Диана авторитетно проворчала:

— Кавалер вправо… — она протанцевала проходку: шаг, шаг накрест, шаг, в своем стиле БТРа, который везде пройдёт и не забуксует.

— Ах, да! — снова хлопнул себя по лбу мэтр. — Кретин! Совсем крыша едет! Спасибо! Любовь моя! Звезда жизни! –и для перепроверки запустил видео.

Диана была права.

Танец на экране был действительно красив. Диана танцевала в колонне кавалеров: их по вечной статистике была нехватка; впрочем, она не танцевала, она двигалась под музыку именно, как часть заводного механизма; она давно оттанцевала свой потенциал и легкое дыхание, — не зря балерины уходят на пенсию лет в тридцать.

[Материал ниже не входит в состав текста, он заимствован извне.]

Lemma paired_child o u t lp lc m t' :
  paired t lp lc → child t = Some m → pstep (mk_label (Some Child) o u) t = Some t' →
  ∃ lc', paired t' lp lc' ∧ parent t' = parent t ∧
    match child t' with Some m' => sstep (m, lc) (m', lc') | None => True end.
Proof.
  intros Hp Hm Hs. unfold pstep in Hs. pose proof Hp as []. destruct t as [pa ch q1 q2 sh cl pg cg kd]. simpl in *. subst ch.
  assert (is_Some (child (mk_pair pa (Some m) q1 q2 sh cl pg cg kd))) as Halive by (by eexists).
  destruct m as [r|X e k|St X body s k].
  { injection Hs as <-. exists lc. split; [|done]. destruct pr_child0 as [HJ HQ].
    apply (paired_child_ends _ _ _ cg kd _ Hp); try done. right. split; [done|].
    destruct (QC_left _ _ HQ) as [?|Hl]; [by left|]. apply leaves_parted in Hl as [?|Hl]; [by left|right]. exact Hl. }
  2:{ injection Hs as <-. exists lc. split; [|done]. constructor; simpl; try done; [|intros Hx; left; by destruct (pr_closed0 Hx)].
      by apply typed_unfold. }
  pose proof pr_child0 as (HJ & Hal & Hk).
  assert (∀ a, changes e a lc lc → paired (mk_pair pa (Some (k a)) q1 q2 sh cl pg cg kd) lp lc) as Hsame.
  { intros a Hc. constructor; simpl; try done; [by apply Hk|intros Hx; left; by destruct (pr_closed0 Hx)]. }
  assert (cl = true → l_left lc = true) as Hcl by (intros Hc; destruct (pr_closed0 Hc); done).
  assert (cl = false → l_presence lp ≠ Deserted) as Hnd by (intros -> Hd; destruct (pr_deserted0 Hd); done).
  destruct e as [X c|m| | | | | | |]; simpl in *; try done.
  - injection Hs as <-. exists (logs (Ev c (o X c)) lc). split; [|split; [done|by exists (o X c)]].
    constructor; simpl; try done; [by apply Hk|by rewrite omap_snoc, pr_clog0|by left; auto| |].
    + intros Hc. destruct (pr_parted0 Hc) as [?|[?|?]]; [by left|by right; left|right; right].
      eapply parted_mono; [done|done|by apply prefix_app_r].
    + intros Hd. destruct (pr_deserted0 Hd) as [? [?|[? ?]]]; (split; [done|]); [by left|right]. split; [|done].
      eapply parted_mono; [done|done|by apply prefix_app_r].
  - destruct cl; [|destruct (sh && bool_decide (is_Some u)) eqn:Eu]; simpl in Hs; injection Hs as <-.
    + rewrite Hcl in * by done. exists lc. split; [by apply Hsame|]. split; [done|]. exists (inl EPIPE). simpl. by rewrite Hcl.
    + apply andb_true_iff in Eu as [-> _]. destruct (l_left lc) eqn:El.
      * exists lc. split; [by apply Hsame|]. split; [done|]. exists (inl EPIPE). simpl. by rewrite El.
      * exists (deserts lc). split; [|split; [done|exists (inl EPIPE); simpl; by rewrite El]].
        eapply (paired_child_leaves _ _ _ _ false _ Hp); try done; [apply deserts_left|by apply Hk|by left].
    + destruct (l_left lc) eqn:El.
      * exists lc. split; [|split; [done|exists (inr tt); simpl; by rewrite El]].
        assert (l_left lp = true) as Elp by (destruct (pr_cleft0 eq_refl); [by apply pr_shut0|done]).
        constructor; simpl; try done; [by apply Hk|by intros _; apply pr_cleft0|congruence|congruence|].
        by destruct pr_owed0; split; [|congruence].
      * destruct Hal as [?|[Ht [φ' Hn]]]; [done|]. exists (moves φ' lc).
        split; [|split; [done|exists (inr tt); simpl; rewrite El; eauto]].
        destruct (pr_p2c0 eq_refl) as [φ1 Hq1]. pose proof (sent_turn _ _ _ _ Hq1 Ht) as ->. clear φ1 Hq1.
        assert (l_left lp = false → sent Child (l_phase lp) (q2 ++ [m]) = Some φ') as Hq2.
        { intros Elp. destruct (pr_both0 Elp) as [[-> E]|[_ E]].
          - simpl in E. injection E as E. simpl. rewrite <- E, decide_True by done. by rewrite Hn.
          - by rewrite (sent_app _ _ _ _ _ E Ht). }
        assert (l_left (moves φ' lc) = false) as El' by done.
        constructor; simpl; try done; [by apply Hk; eauto|congruence|by auto| |by intros Hd%Hnd].
        destruct pr_owed0 as [Ho1 _]. assert (OP φ' (l_log lp)) as Ho by (by eapply owed_child).
        split; [done|]. intros _ q φ [k' Hq]. destruct q; [|done]. by intros [= <-].
  - destruct cl; [|destruct q1 as [|m q1]; [destruct sh; [|done]|]]; simpl in Hs; injection Hs as <-.
    + rewrite Hcl in * by done. exists lc. split; [by apply Hsame|]. split; [done|]. exists (inl EBADF). simpl. by rewrite Hcl.
    + destruct (l_left lc) eqn:El.
      * exists lc. split; [by apply Hsame|]. split; [done|]. exists (inl EOF). simpl. by rewrite El.
      * exists (deserts lc). split; [|split; [done|exists (inl EOF); simpl; rewrite El; auto]].
        eapply (paired_child_leaves _ _ _ _ false _ Hp); try done; [apply deserts_left|by apply Hk; auto|by left].
    + destruct (l_left lc) eqn:El.
      * exists lc. split; [|split; [done|exists (inr m); simpl; by rewrite El]].
        assert (l_left lp = true) as Elp by (destruct (pr_cleft0 eq_refl); [by apply pr_shut0|done]).
        constructor; simpl; try done; [by apply Hk|by intros _; apply pr_cleft0|congruence|congruence|].
        by destruct pr_owed0; split; [|congruence].
      * destruct Hal as [?|Ht]; [done|]. destruct (pr_p2c0 eq_refl) as [φ2 Hq]. simpl in Hq, Ht.
        rewrite decide_True in Hq by done. destruct (next (l_phase lc) m) as [φ1|] eqn:Hn; [|done]. simpl in Hq.
        exists (moves φ1 lc). split; [|split; [done|exists (inr m); simpl; rewrite El; eauto]].
        assert (∀ q φ, sent Parent φ1 q = Some φ → sent Parent (l_phase lc) (m :: q) = Some φ) as Hcons.
        { intros q φ E. simpl. rewrite decide_True by done. by rewrite Hn. }
        destruct pr_owed0 as [_ Ho2]. specialize (Ho2 eq_refl).
        assert (l_left (moves φ1 lc) = false) as El' by done.
        constructor; simpl; try done; [by apply Hk; eauto|congruence| | |by intros ?%Hnd].
        -- intros Elp. left. destruct (pr_both0 Elp) as [[-> E]|[? _]]; [|done].
           split; [done|]. simpl in E. rewrite decide_True in E by done. by rewrite Hn in E.
        -- split; [|intros _ q φ [k' ->] E].
           ++ apply (Ho2 [m]); [by exists q1|]. by apply Hcons.
           ++ apply (Ho2 (m :: q)); [by exists k'|]. by apply Hcons.
  - injection Hs as <-. exists (leaves lc). split; [|split; [done|by eexists]].
    assert (typed Child JC (k match u with Some e => inl e | None => inr tt end) (leaves lc) QC) as Hm by (by apply Hk).
    eapply (paired_child_leaves _ _ _ _ true _ Hp); try done; [apply leaves_left|right].
    split; [done|]. by eapply leaves_parted, typed_here.
  - destruct u as [e|]; simpl in Hs; injection Hs as <-.
    + exists lc. split; [by apply Hsame|]. split; [done|]. by exists (inl e).
    + exists (leaves (logs SelfExec lc)). split; [|done]. destruct Hal as [_ HJe].
      apply (paired_child_ends _ _ _ (cg ++ [SelfExec]) kd _ Hp); try done; [by apply prefix_app_r|by rewrite omap_snoc, pr_clog0|by rewrite leaves_left|].
      right. split; [done|]. by apply leaves_parted in HJe.
  - destruct u as [e|]; simpl in Hs; injection Hs as <-.
    + exists lc. split; [by apply Hsame|]. split; [done|]. by exists (inl e).
    + exists (leaves (logs SelfKill lc)). split; [|done]. destruct Hal as [_ HJe].
      apply (paired_child_ends _ _ _ (cg ++ [SelfKill]) kd _ Hp); try done; [by apply prefix_app_r|by rewrite omap_snoc, pr_clog0|by rewrite leaves_left|].
      right. split; [done|]. by apply leaves_parted in HJe.
Qed.

(** Somebody else kills the child. *)
Lemma paired_killed t lp lc : paired t lp lc → is_Some (child t) → paired (child_killed t) lp lc.
Proof.
  intros Hp Hch. pose proof Hch as [m Em]. apply (paired_child_ends _ _ _ (c_log t) true _ Hp); try done; [by destruct Hp| |by left].
  pose proof (pr_child _ _ _ Hp) as Hm. rewrite Em in Hm. by eapply typed_here.
Qed.

Lemma killed_step o u (t t' : pair H Msg) : pstep (mk_label None o u) t = Some t' → is_Some (child t) ∧ t' = child_killed t.
Proof. unfold pstep. simpl. destruct (child t); [|done]. intros [= <-]. eauto. Qed.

После мазурки из «Леопарда» перешли на галоп, который можно плясать с разбегу в карьер, особо не разучивая, разве что установив, в какой последовательности должны выходить, точнее, выбегать пары из спиралевидно заверченного круга. Танец — есть точная геометрия.

Харианна летала на крыльях упоительного счастья, она не чувствовала тела, да и никто его не чувствовал, ни кубическая Роза, гонявшая галоп, как шкаф на колесах, ни бой-бабы Флора и Лаура, ни их жираф Жора, ни Арлекинов, и без того всегда парившй, как шар на нитке, — никто из мелькавших вокруг лиц на этом празднике по будням. Лица разрумянивались, глаза горели, здоровье било ключом. Харианна любила всех и знала, что все любят её и друг друга. А что ещё нужно для счастья?

Глава 7

Вальс с табуретом

Кавалеров не хватало, хоть застрелись. Во многих школах танца в условиях приема был прописан пункт: «Набираем пары и кавалеров: дамы есть».

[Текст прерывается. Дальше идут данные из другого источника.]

(* ===== verification/InitParent.v ===== *)
(** * Starting a process: the parent

    [initProcess] and [setnsProcess] of [libcontainer/process_linux.go]. Until its first
    stage has exited, [cmd.Process] is that stage; from then on it is the child of the
    pair, so the deferred cleanup is written once for each of them. *)

From S2P Require Import Prelude GoStd GoPath Container Proc InitSync.

Definition Prestart : string := "prestart".
Definition CreateRuntime : string := "createRuntime".
Definition StateCreating : string := "creating".

Definition with_Pid (pid : Z) (status : string) (s : OCIState) : OCIState :=
  mk_OCIState (os_Version s) (os_ID s) status pid (os_Bundle s) (os_Annotations s).

Fixpoint create_networks (configs : list Network) (acc : list network) : result (list network) :=
  match configs with
  | [] => Ok acc
  | n :: configs' =>
      match getStrategy (nw_Type n) with
      | Ok _ => create_networks configs' (acc ++ [mk_network n ""])
      | Err e => Err e
      | Panic x => Panic x
      end
  end.

Definition setupRlimits (limits : list Rlimit) (pid : Z) : P () :=
  pfor (λ r, pmap_err (ErrWrap "error setting rlimit type") (host (Prlimit pid r))) limits.

(** The process a call of [cmd.Process] concerns. *)
Inductive target := FirstStage | FinalChild.

Definition target_Kill (g : target) : P () :=
  match g with FirstStage => host FirstStageKill | FinalChild => call PKill end.
Definition cmd_Wait (g : target) : P () :=
  match g with FirstStage => host CmdWait | FinalChild => call PWait end.

(** What all starts do first. *)
Definition first_child (r : Z * Z) : P Z :=
  _ ← pignore (host (WaitFirstChild r.2)); mret r.1.

(** ** [initProcess] *)

Section Init.
Context (config : initConfig) (intelRdt sharePidns : bool).

Let Config := ic_Config config.
Let newns : bool := ns_Contains (cf_Namespaces Config) NEWNS.

Definition init_wait (g : target) : P (option error) :=
  err ← perr (cmd_Wait g);
  _ ← pwhen sharePidns (pignore (host KillAllProcesses));
  mret err.

Definition init_terminate (g : target) : P (option error) :=
  err ← perr (target_Kill g);
  werr ← init_wait g;
  mret (match err with Some e => Some e | None => werr end).

Definition oomError : string := "container init was OOM-killed (memory limit too low?)".

(** The deferred cleanup. *)
Definition init_cleanup (g : target) (retErr : error) : P error :=
  oom ← ptry (host OOMKillCount);
  retErr ← match oom with
           | inl _ => mret retErr
           | inr n =>
               if 0 <? n then
                 debug ← host_or false DebugLevel;
                 mret (if debug : bool then newSystemErrorWithCause (Some retErr) oomError
                       else newSystemError (Some (ErrNew oomError)))
               else mret retErr
           end;
  _ ← init_terminate g;
  _ ← pignore (host ManagerDestroy);
  _ ← pwhen intelRdt (pignore (host IntelDestroy));
  mret retErr.

Definition getChildPid : P Z :=
  r ← ptry (host ReadPid);
  match r with
  | inl e => _ ← pignore (host CmdWait); pthrow e
  | inr r => first_child r
  end.

Definition waitForChildExit (childPid : Z) : P () :=
  r ← ptry (host FirstStageWait);
  match r with
  | inl e => _ ← pignore (host CmdWait); pthrow e
  | inr false => _ ← pignore (host CmdWait); pthrow (ErrNew "exit status")
  | inr true => host (FindProcess childPid)
  end.

(** [init_start], until its process is the final child: the pid and the descriptors. *)
Definition init_launch (pid : Z) : P (Z * list string) :=
  _ ← pmap_err (ErrWrap "applying cgroup configuration for process") (host (ManagerApply pid));
  _ ← pwhen intelRdt (pmap_err (ErrWrap "applying Intel RDT configuration for process") (host (IntelApply pid)));
  _ ← pmap_err (ErrWrap "copying bootstrap data to pipe") (host CopyBootstrap);
  childPid ← pmap_err (ErrWrap "getting the final child's pid from pipe") getChildPid;
  fds ← pmap_err (ErrWrap "getting pipe fds for pid") (host (PipeFds childPid));
  _ ← pwhen (ns_Contains (cf_Namespaces Config) NEWCGROUP
             && bool_decide (ns_PathOf (cf_Namespaces Config) NEWCGROUP = ""))
        (pmap_err (ErrWrap "sending synchronization value to init process") (host WriteCgroupns));
  _ ← pmap_err (ErrWrap "waiting for our first child to exit") (waitForChildExit childPid);
  mret (childPid, fds).

Definition createNetworkInterfaces (c : initConfig) : P initConfig :=
  nets ← plift (create_networks (cf_Networks (ic_Config c)) (ic_Networks c));
  mret (set_Networks nets c).

Definition updateSpecState (c : initConfig) : P initConfig :=
  s ← host CurrentOCIState;
  mret (set_SpecState (Some s) c).

Definition sendConfig (c : initConfig) : P () := call (PWrite (JConfig c)).

(** The cgroups and the hooks, in the callback. *)
Definition set_cgroups (when : string) : P () :=
  _ ← pmap_err (ErrWrap ("setting cgroup config for " +:+ when +:+ " process")) (host (ManagerSet Config));
  pwhen intelRdt
    (pmap_err (ErrWrap ("setting Intel RDT config for " +:+ when +:+ " process")) (host (IntelSet Config))).

Definition run_hooks (pid : Z) : P () :=
  pwhen (cf_Hooks Config)
    (s ← host CurrentOCIState;
     let s := with_Pid pid StateCreating s in
     _ ← host (RunHooks Prestart s);
     host (RunHooks CreateRuntime s)).

Definition on_ready (pid : Z) (fds : list string) : P () :=
  _ ← pmap_err (ErrWrap "setting rlimits for ready process") (setupRlimits (ic_Rlimits config) pid);
  _ ← pwhen (negb newns) (_ ← set_cgroups "ready"; run_hooks pid);
  _ ← pignore (host SetCreated);
  state ← ptry (host (UpdateState fds));
  match state with
  | inl uerr => pthrow (newSystemErrorWithCause None "store init state")
  | inr startTime =>
      _ ← pignore (host (SetStartTime startTime));
      pmap_err (ErrWrap "writing syncT 'run'") (writeSync procRun)
  end.

Definition on_hooks (pid : Z) : P () :=
  _ ← set_cgroups "procHooks";
  _ ← run_hooks pid;
  pmap_err (ErrWrap "writing syncT 'resume'") (writeSync procResume).

(** [sentRun] and [sentResume]. *)
Record sentT := mk_sentT { sentRun : bool; sentResume : bool }.

(** The callback of [parseSync]. *)
Definition init_on_sync (pid : Z) (fds : list string) (s : sentT) (t : string) : P (sentT * option error) :=
  if decide (t = procReady) then
    err ← perr (on_ready pid fds);
    mret (match err with None => mk_sentT true (sentResume s) | _ => s end, err)
  else if decide (t = procHooks) then
    err ← perr (on_hooks pid);
    mret (match err with None => mk_sentT (sentRun s) true | _ => s end, err)
  else mret (s, Some (newSystemError (Some (ErrNew "invalid JSON payload from child")))).

(** The rest of [init_start]. *)
Definition init_synchronise (pid : Z) (fds : list string) : P () :=
  c ← pmap_err (ErrWrap "creating network interfaces") (createNetworkInterfaces config);
  c ← pmap_err (ErrWrap "updating the spec state") (updateSpecState c);
  _ ← pmap_err (ErrWrap "sending config to init process") (sendConfig c);
  r ← parseSync (init_on_sync pid fds) (mk_sentT false false);
  let '(sent, ierr) := r in
  if negb (sentRun sent) then pthrow (newSystemErrorWithCause ierr "container init")
  else if newns && negb (sentResume sent) then
    pthrow (newSystemError (Some (ErrNew
      "could not synchronise after executing prestart and CreateRuntime hooks with container process")))
  else
    _ ← pmap_err (ErrWrap "shutting down init pipe") (call PShutdown);
    match ierr with
    | Some e => _ ← init_wait FinalChild; pthrow e
    | None => mret tt
    end.

Definition init_start : P () :=
  pdefer (pignore (call PClose))
    (pid ← pmap_err (ErrWrap "starting init process command") (host CmdStart);
     r ← pon_error (init_cleanup FirstStage) (init_launch pid);
     pon_error (init_cleanup FinalChild) (init_synchronise r.1 r.2)).
End Init.

(** ** [setnsProcess] *)

Record setnsProcess := mk_setnsProcess {
  sp_cgroupPaths : gmap string string;
  sp_rootlessCgroups : bool;
  sp_intelRdtPath : string;
  sp_config : initConfig;
  sp_bootstrapData : bool; (* is it there? *)
  sp_initProcessPid : Z
}.

Definition UnifiedMountpoint : string := "/sys/fs/cgroup".

Section Setns.
Context (p : setnsProcess).

Definition setns_wait (g : target) : P (option error) := perr (cmd_Wait g).

Definition setns_terminate (g : target) : P (option error) :=
  err ← perr (target_Kill g);
  werr ← setns_wait g;
  mret (match err with Some e => Some e | None => werr end).

Definition setns_cleanup (oom : Z) (g : target) (retErr : error) : P error :=
  newOom ← ptry (host OOMKillCount);
  let retErr := match newOom with
                | inr n => if n =? oom then retErr else newSystemErrorWithCause (Some retErr) "possibly OOM-killed"
                | inl _ => retErr
                end in
  _ ← setns_terminate g;
  mret retErr.

Definition execSetns : P Z :=
  r ← ptry (host FirstStageWait);
  match r with
  | inl e => _ ← pignore (host CmdWait); pthrow (newSystemErrorWithCause (Some e) "waiting on setns process to finish")
  | inr false => _ ← pignore (host CmdWait); pthrow (newSystemError (Some (ErrNew "exit status")))
  | inr true =>
      r ← ptry (host ReadPid);
      match r with
      | inl e => _ ← pignore (host CmdWait); pthrow (newSystemErrorWithCause (Some e) "reading pid from init pipe")
      | inr r =>
          pid ← first_child r;
          _ ← host (FindProcess pid);
          mret pid
      end
  end.

(** [setns_start], until its process is the final child. *)
Definition setns_launch : P Z :=
  _ ← pwhen (sp_bootstrapData p) (pmap_err (ErrWrap "copying bootstrap data to pipe") (host CopyBootstrap));
  pmap_err (ErrWrap "executing setns process") execSetns.

(** The process joins the cgroups of the container, on cgroup v2 the one of its init. *)
Definition enter_cgroups (pid : Z) : P () :=
  pwhen (negb (bool_decide (sp_cgroupPaths p = ∅)))
    (err ← perr (host (EnterPid (sp_cgroupPaths p) pid));
     match err with
     | Some e =>
         if sp_rootlessCgroups p then mret tt
         else
           v2 ← host_or false IsCgroup2UnifiedMode;
           err ← (if v2 : bool then
                    initCg ← ptry (host (ParseCgroupFile ("/proc/" +:+ Itoa (sp_initProcessPid p) +:+ "/cgroup")));
                    match initCg with
                    | inr cg => match cg !! "" with
                                | Some path => perr (host (WriteCgroupProc (path_Join UnifiedMountpoint path) pid))
                                | None => mret (Some e)
                                end
                    | inl _ => mret (Some e)
                    end
                  else mret (Some e));
           match err with
           | Some e => pthrow (newSystemErrorWithCause (Some e) ("adding pid " +:+ Itoa pid +:+ " to cgroups"))
           | None => mret tt
           end
     | None => mret tt
     end).

Definition enter_rdt (pid : Z) : P () :=
  pwhen (negb (bool_decide (sp_intelRdtPath p = "")))
    (err ← perr (host (OsStat (sp_intelRdtPath p)));
     match err with
     | None =>
         pmap_err (ErrWrap ("adding pid " +:+ Itoa pid +:+ " to Intel RDT resource control filesystem"))
           (host (WriteIntelRdtTasks (sp_intelRdtPath p) pid))
     | Some _ => mret tt
     end).

Definition setns_on_sync (_ : ()) (t : string) : P (() * option error) :=
  if decide (t = procReady) then plift (Panic "unexpected procReady in setns")
  else if decide (t = procHooks) then plift (Panic "unexpected procHooks in setns")
  else mret (tt, Some (newSystemError (Some (ErrNew "invalid JSON payload from child")))).

(** The rest of [setns_start]. *)
Definition setns_synchronise (pid : Z) : P () :=
  _ ← enter_cgroups pid;
  _ ← enter_rdt pid;
  _ ← pmap_err (ErrWrap "setting rlimits for process") (setupRlimits (ic_Rlimits (sp_config p)) pid);
  _ ← pmap_err (ErrWrap "writing config to pipe") (call (PWrite (JConfig (sp_config p))));
  r ← parseSync setns_on_sync tt;
  _ ← pmap_err (ErrWrap "calling shutdown on init pipe") (call PShutdown);
  match r.2 with
  | Some e => _ ← setns_wait FinalChild; pthrow e
  | None => mret tt
  end.

Definition setns_start : P () :=
  pdefer (pignore (call PClose))
    (oom ← host_or 0 OOMKillCount;
     _ ← pmap_err (ErrWrap "starting setns process") (host CmdStart);
     pid ← pon_error (setns_cleanup oom FirstStage) setns_launch;
     pon_error (setns_cleanup oom FinalChild) (setns_synchronise pid)).
End Setns.

(** ** [container_linux.go]: [Start] *)

(** [newInitProcess] and [newSetnsProcess]. *)
Inductive starting :=
  | StartInit (config : initConfig) (intelRdt sharePidns : bool)
  | StartSetns (p : setnsProcess).

Definition starting_start (s : starting) : P () :=
  match s with
  | StartInit config intelRdt share => init_start config intelRdt share
  | StartSetns p => setns_start p
  end.

Definition starting_terminate (s : starting) : P (option error) :=
  match s with
  | StartInit _ _ share => init_terminate share FinalChild
  | StartSetns _ => setns_terminate FinalChild
  end.

Definition Poststart : string := "poststart".

Section Start.
Context (cf : Config) (id root : string) (skipDevices intelRdt : bool).

Let fifoName : string := path_Join root execFifoFilename.

Definition createExecFifo : P () :=
  rootuid ← plift (HostUID cf 0);
  rootgid ← plift (HostGID cf 0);
  r ← ptry (host (OsStat fifoName));
  match r with
  | inr _ => pthrow (ErrNew ("exec fifo " +:+ fifoName +:+ " already exists"))
  | inl _ =>
      oldMask ← host_or 0 (Umask 0);
      r ← ptry (host (Mkfifo fifoName 402 (* 0622 *)));
      _ ← pignore (host (Umask oldMask));
      match r with
      | inl e => pthrow e
      | inr _ => host (Chown fifoName rootuid rootgid)
      end
  end.

Definition deleteExecFifo : P () := pignore (host (OsRemove fifoName)).

(** The namespaces to join. *)
Definition ns_maps : gmap string string :=
  foldl (λ m ns, if decide (ns_Path ns = "") then m else <[ns_Type ns := ns_Path ns]> m) ∅ (cf_Namespaces cf).

Definition share_pidns : bool := bool_decide (is_Some (ns_maps !! NEWPID)).

Definition newInitProcess (p : Process) : P starting :=
  _ ← host (BootstrapData true ns_maps);
  mret (StartInit (newInitConfig cf id p) intelRdt share_pidns).

Definition newSetnsProcess (p : Process) : P starting :=
  state ← pmap_err (ErrWrap "getting container's current state") (host CurrentState);
  _ ← host (BootstrapData false (s_NamespacePaths state));
  mret (StartSetns (mk_setnsProcess (s_CgroupPaths state) (cf_RootlessCgroups cf) (s_IntelRdtPath state)
    (newInitConfig cf id p) true (s_InitProcessPid state))).

Definition newParentProcess (p : Process) : P starting :=
  _ ← pmap_err (ErrWrap "creating new init pipe") (host NewSockPair);
  _ ← pmap_err (ErrWrap "Unable to create the log pipe") (host OsPipe);
  if negb (pr_Init p) then newSetnsProcess p
  else
    _ ← pmap_err (ErrWrap "including execfifo in cmd.Exec setup") (host (OpenPath fifoName));
    newInitProcess p.

(** The hooks that run once the process is there. *)
Definition run_poststart (parent : starting) : P () :=
  s ← host CurrentOCIState;
  err ← perr (host (RunHooks Poststart s));
  match err with
  | Some e => _ ← starting_terminate parent; pthrow e
  | None => mret tt
  end.

(** [start], and [Start]. *)
Definition start_process (p : Process) : P () :=
  parent ← pmap_err (ErrWrap "creating new parent process") (newParentProcess p);
  _ ← pmap_err (ErrWrap "starting container process") (starting_start parent);
  pwhen (pr_Init p && cf_Hooks cf) (run_poststart parent).

Definition Container_Start (p : Process) : P () :=
  if skipDevices then pthrow (newGenericError "can't start container with SkipDevices set" ConfigInvalid)
  else
    _ ← pwhen (pr_Init p) createExecFifo;
    err ← perr (start_process p);
    match err with
    | Some e => _ ← pwhen (pr_Init p) deleteExecFifo; pthrow e
    | None => mret tt
    end.

(** The command, at whose end its files are closed. *)
Definition runc_command (p : Process) : P () := pdefer (pignore (call PClose)) (Container_Start p).
End Start.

Танцевать же в паре с дамой, будь то девица или синий чулок, было занятным до поры и до определенной черты. Например, Гранд полонез, где кавалер опускается на колено, а дама кружится вокруг, танцевать двум дамам почти так же абсурдно, как двум кавалерам. Да жажду можно утолить водой, шампанским, лимонадом, но никак не простоквашей.

Звонков на объявление Харианны о том, что она ищет кавалера для исторических танцев XIX века, по-прежнему поступило ноль без палочки, и как же тут было ни теряться в догадках, где его взять. Не останавливать же встречных на улице. Право, хоть с табуреткой танцуй! Не с торшером же, он тяжелый. Такое одиночество зачем и как возможно перед угрозой демографического взрыва?!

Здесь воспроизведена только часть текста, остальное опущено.